__REQUIRED ACTION__
Each line of the data below holding the word "with" must be copied.

__DATA__
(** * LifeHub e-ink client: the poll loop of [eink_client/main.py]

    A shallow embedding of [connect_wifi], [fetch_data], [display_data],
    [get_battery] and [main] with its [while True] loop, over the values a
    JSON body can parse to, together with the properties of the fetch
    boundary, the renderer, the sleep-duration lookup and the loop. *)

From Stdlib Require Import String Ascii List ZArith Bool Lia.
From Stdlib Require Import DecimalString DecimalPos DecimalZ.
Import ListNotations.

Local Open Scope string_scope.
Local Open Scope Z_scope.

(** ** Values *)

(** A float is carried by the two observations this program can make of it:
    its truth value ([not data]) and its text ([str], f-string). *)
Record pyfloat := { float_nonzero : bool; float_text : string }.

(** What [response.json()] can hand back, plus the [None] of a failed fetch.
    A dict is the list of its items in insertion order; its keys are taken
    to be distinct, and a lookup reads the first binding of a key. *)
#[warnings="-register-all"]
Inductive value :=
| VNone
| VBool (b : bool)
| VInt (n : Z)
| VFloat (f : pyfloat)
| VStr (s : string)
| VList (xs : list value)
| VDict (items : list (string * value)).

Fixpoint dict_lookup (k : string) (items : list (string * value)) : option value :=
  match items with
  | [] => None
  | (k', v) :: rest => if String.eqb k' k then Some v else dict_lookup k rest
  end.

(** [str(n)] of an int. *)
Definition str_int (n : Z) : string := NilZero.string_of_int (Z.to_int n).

__EXERCISE RESPONSE__
    [get_battery] and [main] with its [while True] loop, over the values a
    JSON body can parse to, together with the properties of the fetch
  match items with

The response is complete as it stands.